When the mind has energy it is no longer weary. Discontent is at the heart of the five
hindrances, and it’s also at the heart of the second noble truth.

From discontent craving arises. So check your meditation. Ask yourself, ‘Am I
content where I am, or do I really want to get quickly into a jhāna ?’ ‘Do I really want
to get quickly through the next stages?’ ‘Do I really want to get quickly through this
talk and get somewhere else?’ Be careful of discontent because it causes so much
restlessness, so much inner activity and thinking. I’ve noticed before that if I’m
listening to a beautiful talk it brings me so much happiness. I’m silent inside because
I don’t need to speak, because the talk is so beautiful. I’m just listening to it and
getting high, having a wonderful time. But if we don’t like the talk, or discontent

88
comes into the mind, then we start thinking, fantasising, dreaming, or falling asleep.
Discontent has moved us away from what is happening. We all make use of escape
mechanisms that we’ve stupidly built up over lifetimes rather than face the present,
rather than face what’s happening now. We are always trying to run away; that’s
restlessness. That habit can very easily manifest in our meditation: instead of facing
up to what’s happening, and developing contentment in the moment, people run away.
They run away into thinking, philosophising, dreaming, and fantasising. That’s not
the way to meditate. That’s the second noble truth and it only leads to suffering. You
should know that by now.

Following the Instructions


Follow the third noble truth of letting go. When we say cāga or generosity, we are
giving up and abandoning; that means surrendering, forsaking, pa inissagga. What do
we have to forsake? We have to forsake our old views, ideas and conceits. This is
hard to do because we are so stubborn. One of the monks, sitting in with me during
the retreat interviews, asked me, “Why do you think it is that people come on retreat
and get all these good results, when sometimes monks at the monastery, can meditate
for years and not even experience a nimmitta ?” Some of the people on retreat lead
very busy lives.
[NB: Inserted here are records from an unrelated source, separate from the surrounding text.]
(* ===== verification/Policy.v ===== *)
(** * Model policies: [src/src/spine/model_policy.py], parsing and selection

    The five policy forms and the choice each makes from a benchmark table:
    the most capable model, the cheapest above a floor, the elbow of the
    cost-intelligence frontier, or the frontier point a price per intelligence
    point pays for.  Prices and indices are decimals with the context's
    rounding at every arithmetic step. *)
From S2P Require Import Prelude PyStr PyFloat PyDecimal.
Open Scope Z_scope.

Inductive policy_exn :=
  | ModelPolicyConfigurationError (msg : string)
  | ModelCatalogUnavailable (msg : string)
  | NamedModelResolutionError (msg : string)
  | PyExn (e : pyexn).

(** A pure call of the standard library inside the component. *)
Definition py {A} (r : res pyexn A) : res policy_exn A :=
  match r with Ok a => Ok a | Err e => Err (PyExn e) end.

Inductive ModelPolicy :=
  | policy_pinned (model : str)
  | policy_max
  | policy_elbow
  | policy_slope (willingness_to_pay : dec)
  | policy_floor (index : dec).

Record BenchmarkModel := {
  permaslug : str;
  intelligence_index : dec;
  prompt_price : dec;
  completion_price : dec;
}.

(** ** [parse_model_policy] *)
Definition validate_model_name (model : str) : res policy_exn unit :=
  guard_ (trimmed model)
    (ModelPolicyConfigurationError "pinned model must be nonblank without surrounding whitespace");;
  match split_once 58 model with
  | None => Err (ModelPolicyConfigurationError "pinned model must use the existing provider:model syntax")
  | Some (provider, model_name) =>
      guard_ (bool_decide (provider ≠ []) && bool_decide (model_name ≠ [])
              && bool_decide (strip provider = provider) && bool_decide (strip model_name = model_name))
        (ModelPolicyConfigurationError "pinned model must use the existing provider:model syntax")
  end.

Section parse.
Context `{DecimalDigits}.

(** [Decimal(raw)] as a positive finite number. *)
Definition positive_number (raw : str) : res policy_exn dec :=
  match parse_decimal raw with
  | Some (Some number) =>
      guard_ (0 <? coef number) (ModelPolicyConfigurationError "policy requires a positive finite number");;
      Ok number
  | _ => Err (ModelPolicyConfigurationError "policy requires a positive finite number")
  end.

Definition parse_model_policy (value : str) : res policy_exn ModelPolicy :=
  guard_ (trimmed value)
    (ModelPolicyConfigurationError "model policy must be nonblank without surrounding whitespace");;
  if bool_decide (value = lit "max") then Ok policy_max
  else if bool_decide (value = lit "elbow") then Ok policy_elbow
  else if startswith (lit "pinned:") value then
    let model := removeprefix (lit "pinned:") value in
    validate_model_name model;; Ok (policy_pinned model)
  else if startswith (lit "slope:") value then
    n ← positive_number (removeprefix (lit "slope:") value); Ok (policy_slope n)
  else if startswith (lit "floor:") value then
    n ← positive_number (removeprefix (lit "floor:") value); Ok (policy_floor n)
  else Err (ModelPolicyConfigurationError
              "model policy must be pinned:<model>, max, elbow, slope:<lambda>, or floor:<n>").
End parse.

(** ** Orders *)

(** Tuples compare by their first differing component. *)
Definition and_then (c d : comparison) : comparison := match c with Eq => d | _ => c end.
Definition not_gt (c : comparison) : bool := match c with Gt => false | _ => true end.

Definition floor_leb (a b : BenchmarkModel) : bool :=
  not_gt (and_then (dec_compare (prompt_price a) (prompt_price b))
         (and_then (dec_compare (completion_price a) (completion_price b))
                   (str_compare (permaslug a) (permaslug b)))).

(** A row under a computed first key, then price, then name. *)
Definition keyed_row_leb (a b : dec * BenchmarkModel) : bool :=
  not_gt (and_then (dec_compare a.1 b.1)
         (and_then (dec_compare (prompt_price a.2) (prompt_price b.2))
                   (str_compare (permaslug a.2) (permaslug b.2)))).

Definition index_leb (a b : BenchmarkModel) : bool := dec_leb (intelligence_index a) (intelligence_index b).

(** [-value] in a sort key is an operation: it rounds to the 28 digits. *)
Definition negated (value : dec) : res pyexn dec := ctx_neg DECIMAL_PREC value.

(** [min(l, key=...)] over rows keyed by the negation of a value. *)
Definition min_negated (l : list (dec * BenchmarkModel)) : res pyexn BenchmarkModel :=
  keyed ← res_map (λ vr : dec * BenchmarkModel, n ← negated vr.1; Ok (n, vr.2)) l;
  match keyed with
  | [] => Err (ValueError "min() iterable argument is empty")
  | k :: ks => Ok (min_by keyed_row_leb k ks).2
  end.

Definition select_max (rows : list BenchmarkModel) : res pyexn BenchmarkModel :=
  min_negated ((λ row, (intelligence_index row, row)) <$> rows).

(** ** The frontier *)
Definition same_coordinate (a b : BenchmarkModel) : bool :=
  dec_eqb (intelligence_index a) (intelligence_index b) && dec_eqb (prompt_price a) (prompt_price b).

(** [by_coordinate], a dict keyed by the two values. *)
Fixpoint put_coordinate (row : BenchmarkModel) (l : list BenchmarkModel) : list BenchmarkModel :=
  match l with
  | [] => [row]
  | incumbent :: l' =>
      if same_coordinate incumbent row
      then (if str_ltb (permaslug row) (permaslug incumbent) then row else incumbent) :: l'
      else incumbent :: put_coordinate row l'
  end.

(** [other] has no less intelligence for no more money, and one strictly; a row
    does not dominate itself, so the source's [other is not row] is implied. *)
Definition dominates (other row : BenchmarkModel) : bool :=
  dec_leb (intelligence_index row) (intelligence_index other)
  && dec_leb (prompt_price other) (prompt_price row)
  && (dec_ltb (intelligence_index row) (intelligence_index other)
      || dec_ltb (prompt_price other) (prompt_price row)).

Definition unique_rows (rows : list BenchmarkModel) : list BenchmarkModel :=
  foldl (λ l row, put_coordinate row l) [] rows.

Definition pareto_frontier (rows : list BenchmarkModel) : list BenchmarkModel :=
  let unique := unique_rows rows in
  sort_by index_leb (filter (λ row, existsb (λ other, dominates other row) unique = false) unique).

Definition elbow_price_floor (frontier rows : list BenchmarkModel) : res pyexn (option dec) :=
  match frontier with
  | first :: _ :: _ :: _ =>
      if 0 <? coef (prompt_price first) then Ok None
      else match filter (λ p, 0 < coef p) (prompt_price <$> rows) with
           | [] => Err (ValueError "min() iterable argument is empty")
           | p :: ps => Ok (Some (min_by dec_leb p ps))
           end
  | _ => Ok None
  end.

(** ** The elbow *)
Definition LOG_PRECISION : Z := 48.

Section elbow.
Context `{DecimalLog}.

(** No row reaches this with a zero price: [elbow_price_floor] replaces it. *)
Definition log_price (floor : option dec) (row : BenchmarkModel) : res pyexn dec :=
  let p := match floor with
           | Some f => if coef (prompt_price row) =? 0 then f else prompt_price row
           | None => prompt_price row end in
  if 0 <? coef p then Ok (dec_log10 LOG_PRECISION p) else Err (DecimalException "InvalidOperation").

Definition elbow_offset (min_index index_span min_log log_span : dec) (rl : BenchmarkModel * dec) :
    res pyexn dec :=
  dx ← ctx_sub LOG_PRECISION (intelligence_index rl.1) min_index;
  x ← ctx_div LOG_PRECISION dx index_span;
  dy ← ctx_sub LOG_PRECISION rl.2 min_log;
  y ← ctx_div LOG_PRECISION dy log_span;
  ctx_sub LOG_PRECISION x y.

Definition select_elbow (frontier : list BenchmarkModel) (floor : option dec) : res policy_exn BenchmarkModel :=
  match frontier with
  | [] => Err (ModelCatalogUnavailable "benchmark frontier is empty")
  | first :: _ =>
      if (length frontier <? 3)%nat then py (select_max frontier)
      else
        let final := List.last frontier first in
        logs ← py (res_map (log_price floor) frontier);
        let min_log := default d0 (head logs) in
        let max_log := List.last logs d0 in
        index_span ← py (ctx_sub LOG_PRECISION (intelligence_index final) (intelligence_index first));
        log_span ← py (ctx_sub LOG_PRECISION max_log min_log);
        guard_ ((0 <? coef index_span) && (0 <? coef log_span))
          (ModelCatalogUnavailable "elbow frontier has a degenerate axis");;
        offsets ← py (res_map (λ rl : BenchmarkModel * dec,
                      o ← elbow_offset (intelligence_index first) index_span min_log log_span rl;
                      Ok (o, rl.1)) (zip frontier logs));
        match filter (λ orow, 0 < coef orow.1) offsets with
        | [] => py (select_max frontier)
        | positive => py (min_negated positive)
        end
  end.
End elbow.

(** ** The slope *)
Definition cross (first middle last : BenchmarkModel) : res pyexn dec :=
  a ← ctx_sub DECIMAL_PREC (intelligence_index middle) (intelligence_index first);
  b ← ctx_sub DECIMAL_PREC (prompt_price last) (prompt_price first);
  ab ← ctx_mul DECIMAL_PREC a b;
  c ← ctx_sub DECIMAL_PREC (prompt_price middle) (prompt_price first);
  d ← ctx_sub DECIMAL_PREC (intelligence_index last) (intelligence_index first);
  cd ← ctx_mul DECIMAL_PREC c d;
  ctx_sub DECIMAL_PREC ab cd.

(** The hull is kept with its newest vertex first. *)
Fixpoint pop_hull (hull : list BenchmarkModel) (row : BenchmarkModel) : res pyexn (list BenchmarkModel) :=
  match hull with
  | last :: ((previous :: _) as rest) =>
      c ← cross previous last row;
      if coef c <? 0 then pop_hull rest row else Ok hull
  | _ => Ok hull
  end.

Definition hull_step (hull : list BenchmarkModel) (row : BenchmarkModel) : res pyexn (list BenchmarkModel) :=
  hull ← pop_hull hull row; Ok (row :: hull).

Definition lower_convex_hull (frontier : list BenchmarkModel) : res pyexn (list BenchmarkModel) :=
  hull ← res_fold hull_step [] frontier; Ok (rev hull).

(** One hull edge is worth its price. *)
Definition affordable (willingness_to_pay : dec) (lower upper : BenchmarkModel) : res pyexn bool :=
  price_delta ← ctx_sub DECIMAL_PREC (prompt_price upper) (prompt_price lower);
  index_delta ← ctx_sub DECIMAL_PREC (intelligence_index upper) (intelligence_index lower);
  worth ← ctx_mul DECIMAL_PREC willingness_to_pay index_delta;
  Ok (dec_leb price_delta worth).

Fixpoint climb (willingness_to_pay : dec) (selected : BenchmarkModel) (rest : list BenchmarkModel) :
    res pyexn BenchmarkModel :=
  match rest with
  | [] => Ok selected
  | upper :: rest =>
      ok ← affordable willingness_to_pay selected upper;
      if ok : bool then climb willingness_to_pay upper rest else Ok selected
  end.

Definition select_slope (frontier : list BenchmarkModel) (willingness_to_pay : dec) :
    res policy_exn BenchmarkModel :=
  guard_ (2 <=? length frontier)%nat (ModelCatalogUnavailable "slope frontier has fewer than two points");;
  hull ← py (lower_convex_hull frontier);
  match hull with
  | [] => Err (PyExn (IndexError "tuple index out of range"))
  | selected :: rest => py (climb willingness_to_pay selected rest)
  end.

(** ** [select_model] *)
Section select.
Context `{DecimalLog}.

(** [except DecimalException]. *)
Definition degenerate {A} (r : res policy_exn A) : res policy_exn A :=
  match r with
  | Err (PyExn (DecimalException _)) =>
      Err (ModelCatalogUnavailable "benchmark table arithmetic is degenerate")
  | _ => r
  end.

Definition select_model (policy : ModelPolicy) (rows : list BenchmarkModel) : res policy_exn BenchmarkModel :=
  guard_ (bool_decide (rows ≠ [])) (ModelCatalogUnavailable "benchmark table has no complete rows");;
  match policy with
  | policy_max => py (select_max rows)
  | policy_floor n =>
      match filter (λ row, dec_leb n (intelligence_index row) = true) rows with
      | [] => Err (ModelCatalogUnavailable "benchmark table has no model meeting the floor")
      | row :: rest => Ok (min_by floor_leb row rest)
      end
  | policy_elbow =>
      degenerate (let frontier := pareto_frontier rows in
                  floor ← py (elbow_price_floor frontier rows); select_elbow frontier floor)
  | policy_slope w => degenerate (select_slope (pareto_frontier rows) w)
  | policy_pinned _ =>
      Err (ModelPolicyConfigurationError "pinned policies do not consult the benchmark table")
  end.
End select.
They don’t have much time to meditate, certainly not as much as the
monks and anagārikas. In the monastery you only have to do two hours work on five
days of the week, whereas these people work forty, fifty, or sixty hours a week, plus
all the other business they have to do. In those nine days of meditation it was
amazing to see how many of them achieved decent meditations and even had
nimmittas arise. So I said, “It’s because some of the monks are stubborn” and that’s
quite true. Sometimes instead of just listening and following the instructions, so often
we want to make our own instructions.

Instead of listening to what the Buddha said we want to interpret it to suit our own
ideas. That’s the stubbornness in Westerners. And I can understand it because you
have to be stubborn to become monks in the first place. You have to go against the
stream of the world to become a monk, so that stubbornness is sometimes inherent in
monks. Nevertheless, if one uses one’s intelligence and experience to overcome that
stubbornness – to just be happy with simple duties, to renounce and to let go – then

89
you can get into deep meditation. But you have to renounce and let go stage by stage.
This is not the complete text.